He is credited with having "trained an entire generation of French chefs and New York restaurant owners."[5] He is also credited with using Siberia to describe the least desirable seats in a restaurant.[6]
Biography
Soulé was a captain at the Café de Paris before becoming the maître d'.[7]
At the request of the French government, he came to the United States to run the Le Restaurant Français[8] at the 1939 World's Fair. He did not return to France at the end of the Fair due to the German occupation.[9] He opened Le Pavillon in 1941,[10] considered the most influential French restaurant in America in the 1940s and 1950s.[11]

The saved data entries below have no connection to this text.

(* ===== verification/Manifest.v ===== *)
(** * The manifest records the versions

    What [LogAndApply] writes is what [Recover] reads, also after a crash that
    cuts the manifest short: sessions of a [VersionSet] as a step relation, the
    invariant that ties its current version to the records of its manifest, and
    the recovery of a state that is at least as new as the last one whose
    [LogAndApply] returned [OK]. *)

From Stdlib Require Import Sorted.
From stdpp Require Import gmap.
From S2P Require Import Prelude Coding Comparator Crc32c DbFormat Status Filename LogWriter LogReader LogReplay VersionEdit Options Version VersionGet Compaction VersionBuilder VersionSet.

(** ** Edits and the tables they leave *)

#[local] Notation table_id := (Z * Z * bytes * bytes)%type.

Lemma apply_ref_elem lvl (S : list table_id) e i :
  i ∈ apply_ref lvl S e <-> (i ∈ S /\ id_number i ∉ edit_dels lvl e) \/ i ∈ map file_id (edit_adds lvl e).
Proof.
  unfold apply_ref. rewrite elem_of_app, list_elem_of_In, filter_In, negb_true_iff, bool_decide_eq_false. by rewrite <- list_elem_of_In.
Qed.

Lemma apply_ref_ext lvl (S S' : list table_id) e : (forall i, i ∈ S <-> i ∈ S') -> forall i, i ∈ apply_ref lvl S e <-> i ∈ apply_ref lvl S' e.
Proof. intros H i. by rewrite !apply_ref_elem, H. Qed.

Lemma apply_ref_fold_ext lvl es (S S' : list table_id) : (forall i, i ∈ S <-> i ∈ S') ->
  forall i, i ∈ fold_left (apply_ref lvl) es S <-> i ∈ fold_left (apply_ref lvl) es S'.
Proof. revert S S'. induction es as [|e es IH]; intros S S' H; [done|]. cbn. apply IH. by apply apply_ref_ext. Qed.

Section Disjoint.
Context {C : Comparator}.

Lemma ids_disjoint_ext (S S' : list table_id) : (forall i, i ∈ S <-> i ∈ S') -> ids_disjoint (C := C) S -> ids_disjoint (C := C) S'.
Proof. intros H Hd i j Hi Hj. apply Hd; by apply H. Qed.

(** The numbers of the tables that edits leave. *)
Lemma edits_numbers lvl es (S : list table_id) (used : list Z) :
  NoDup (used ++ concat (map (fun e => map number (edit_adds lvl e)) es)) ->
  (forall i, i ∈ S -> id_number i ∈ used) -> (forall i j, i ∈ S -> j ∈ S -> id_number i = id_number j -> i = j) ->
  let S' := fold_left (apply_ref lvl) es S in
  (forall i, i ∈ S' -> id_number i ∈ used ++ concat (map (fun e => map number (edit_adds lvl e)) es)) /\
  (forall i j, i ∈ S' -> j ∈ S' -> id_number i = id_number j -> i = j).
Proof.
  revert S used. induction es as [|e es IH]; intros S used Hn Hu Hi; cbn [map concat fold_left] in *; [by rewrite app_nil_r|].
  rewrite app_assoc in *. apply (IH _ (used ++ map number (edit_adds lvl e))); [done|..].
  - intros i [[Hi1 _]|(m & -> & Hm)%list_elem_of_fmap]%apply_ref_elem; [apply elem_of_app; left; by apply Hu|].
    apply elem_of_app. right. by apply (list_elem_of_fmap_2 number).
  - apply NoDup_app in Hn as [Hn _]. apply NoDup_app in Hn as (_ & Hdis & Hnd).
    assert (Hadd : forall a b, a ∈ edit_adds lvl e -> b ∈ edit_adds lvl e -> number a = number b -> a = b).
    { intros a b Ha Hb Hab. apply list_elem_of_lookup in Ha as [x Ha], Hb as [y Hb].
      assert (x = y) as ->; [|congruence]. eapply NoDup_lookup; [exact Hnd|..]; rewrite list_lookup_fmap; [by rewrite Ha|rewrite Hb; cbn; congruence]. }
    intros i j [[Hi1 _]|(m & -> & Hm)%list_elem_of_fmap]%apply_ref_elem [[Hj1 _]|(m' & -> & Hm')%list_elem_of_fmap]%apply_ref_elem Hij.
    + by apply Hi.
    + exfalso. apply (Hdis (id_number i)); [by apply Hu|]. rewrite Hij. by apply (list_elem_of_fmap_2 number).
    + exfalso. apply (Hdis (id_number j)); [by apply Hu|]. rewrite <- Hij. by apply (list_elem_of_fmap_2 number).
    + f_equal. by apply Hadd.
Qed.
End Disjoint.

Lemma sorted_numbers {C : Comparator} {L : ComparatorLaws C} files :
  set_sorted (C := C) files ->
  (forall i j, i ∈ map (fun f => file_id (f_meta f)) files -> j ∈ map (fun f => file_id (f_meta f)) files -> id_number i = id_number j -> i = j) ->
  NoDup (map f_number files).
Proof.
  intros Hs. induction Hs as [|f files Hs IH Hf]; intros Hi; cbn; constructor.
  - intros (g & Hg & Hin)%list_elem_of_fmap. rewrite Forall_forall in Hf. specialize (Hf g Hin).
    assert (E : file_id (f_meta f) = file_id (f_meta g)).
    { apply Hi; [by left|right; by apply (list_elem_of_fmap_2 (fun f => file_id (f_meta f)))|exact Hg]. }
    injection E as E1 _ E3 _. apply (BySmallestKey_irrefl (C := C) f). unfold BySmallestKey, f_smallest, f_number in *. rewrite <- E3 in Hf at 1. by rewrite <- E1 in Hf.
  - apply IH. intros i j Hi1 Hj. apply Hi; by right.
Qed.

(** ** Compact pointers *)

Definition objects_ok (o : Objects) : Prop := Forall (fun p => zlen p < 2 ^ 32) (o_compact_pointer o).

Lemma foldM_inv {A B} (P : A -> Prop) (g : A -> B -> option A) l a a' :
  foldM g l a = Some a' -> P a -> (forall x a a', x ∈ l -> g a x = Some a' -> P a -> P a') -> P a'.
Proof.
  revert a. induction l as [|x l IH]; intros a E Ha Hg; cbn [foldM] in E; [congruence|].
  destruct (g a x) as [a1|] eqn:E1; [|done]. cbn [mbind option_bind] in E. apply (IH a1 E); [apply (Hg x a); [by left|done..]|].
  intros y b b' Hy. apply Hg. by right.
Qed.

Lemma Apply_objects C e b o b' o' :
  Apply C e b o = Some (b', o') -> edit_ok e -> objects_ok o -> objects_ok o'.
Proof.
  intros E He Ho. unfold Apply in E. destruct (foldM apply_pointer _ o) as [o1|] eqn:E1; [|done]. cbn [mbind option_bind] in E.
  destruct (foldM apply_deleted _ b) as [b1|]; [|done]. cbn [mbind option_bind] in E.
  assert (H1 : objects_ok o1).
  { apply (foldM_inv _ _ _ _ _ E1 Ho). intros p a a' Hp Ea Ha. unfold apply_pointer in Ea. destruct (level_index p.1); [|done]. injection Ea as <-.
    unfold objects_ok. cbn. apply Forall_insert; [exact Ha|]. apply (proj1 (Forall_forall _ _) (ok_pointers _ He) p Hp). }
  apply (foldM_inv (fun bo => objects_ok bo.2) _ _ _ _ E H1). intros p [b2 o2] [b3 o3] _ Ea Ha. unfold apply_new in Ea.
  destruct (update_level _ _ _); [|done]. by injection Ea as _ <-.
Qed.

(** ** The snapshot *)

Definition files_fit (v : Version) : Prop := forall lvl f, (lvl < kNumLevels)%nat -> f ∈ level_files v lvl ->
  0 <= f_number f < 2 ^ 64 /\ 0 <= f_size f < 2 ^ 64 /\ f_smallest f <> [] /\ zlen (f_smallest f) < 2 ^ 32 /\ f_largest f <> [] /\ zlen (f_largest f) < 2 ^ 32.

(** An edit that only adds to the lists, and its tables. *)
Lemma snapshot_pointers_spec pointers edit :
  Forall (fun p => zlen p < 2 ^ 32) pointers -> edit_ok edit ->
  edit_ok (snapshot_pointers pointers edit) /\ new_files_ (snapshot_pointers pointers edit) = new_files_ edit /\
  deleted_files_ (snapshot_pointers pointers edit) = deleted_files_ edit /\ has_comparator_ (snapshot_pointers pointers edit) = has_comparator_ edit /\
  comparator_ (snapshot_pointers pointers edit) = comparator_ edit.
Proof.
  intros Hp. unfold snapshot_pointers. assert (Hl : Forall (fun l => l < kNumLevels)%nat (seq 0 kNumLevels)).
  { apply Forall_forall. intros l Hl%elem_of_seq. lia. }
  revert edit Hl. generalize (seq 0 kNumLevels). intros ls. induction ls as [|l ls IH]; intros edit Hl He; [done|].
  apply Forall_cons in Hl as [Hl1 Hl]. cbn [fold_left]. destruct (pointers !! l) as [[|b p]|] eqn:El; [by apply IH| |by apply IH].
  destruct (IH (SetCompactPointer edit (Z.of_nat l) (b :: p)) Hl) as (H1 & H2 & H3 & H4 & H5); [|done].
  apply SetCompactPointer_ok; [unfold level_ok; lia|done| |done]. apply (proj1 (Forall_lookup _ _) Hp l _ El).
Qed.

Definition level_adds (level : nat) (files : list FilePtr) : list (Z * FileMetaData) :=
  map (fun f => (Z.of_nat level, FileMetaData_new (f_number f) (f_size f) (f_smallest f) (f_largest f))) files.

Definition add_files (edit : VersionEdit) (adds : list (Z * FileMetaData)) : VersionEdit :=
  fold_left (fun e p => push_file e p.1 p.2) adds edit.

Lemma add_files_app edit a b : add_files edit (a ++ b) = add_files (add_files edit a) b.
Proof. apply fold_left_app. Qed.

In his autobiography The Apprentice,[12] noted chef Jacques Pepin describes Soulé, whom he worked for at Le Pavilion, as being exploitative and abusive to his employees, including his then head chef Pierre Franey. Soule used hired criminals to physically threaten his staff when they demanded increased pay. A goon lifted Pepin physically off the ground after an initial protest, which was suppressed. However, Soulé could not keep his employees from departing en masse for other employment, which they did: Le Pavilion shut down shortly thereafter.
When he died, New York Times restaurant critic Craig Claiborne said "we had lost 'the Michelangelo, the Mozart, the Leonardo of the French restaurant in America.'"[13] One source states he died of a stroke at La Côte Basque.[14] Another source says he died of a heart attack.[15]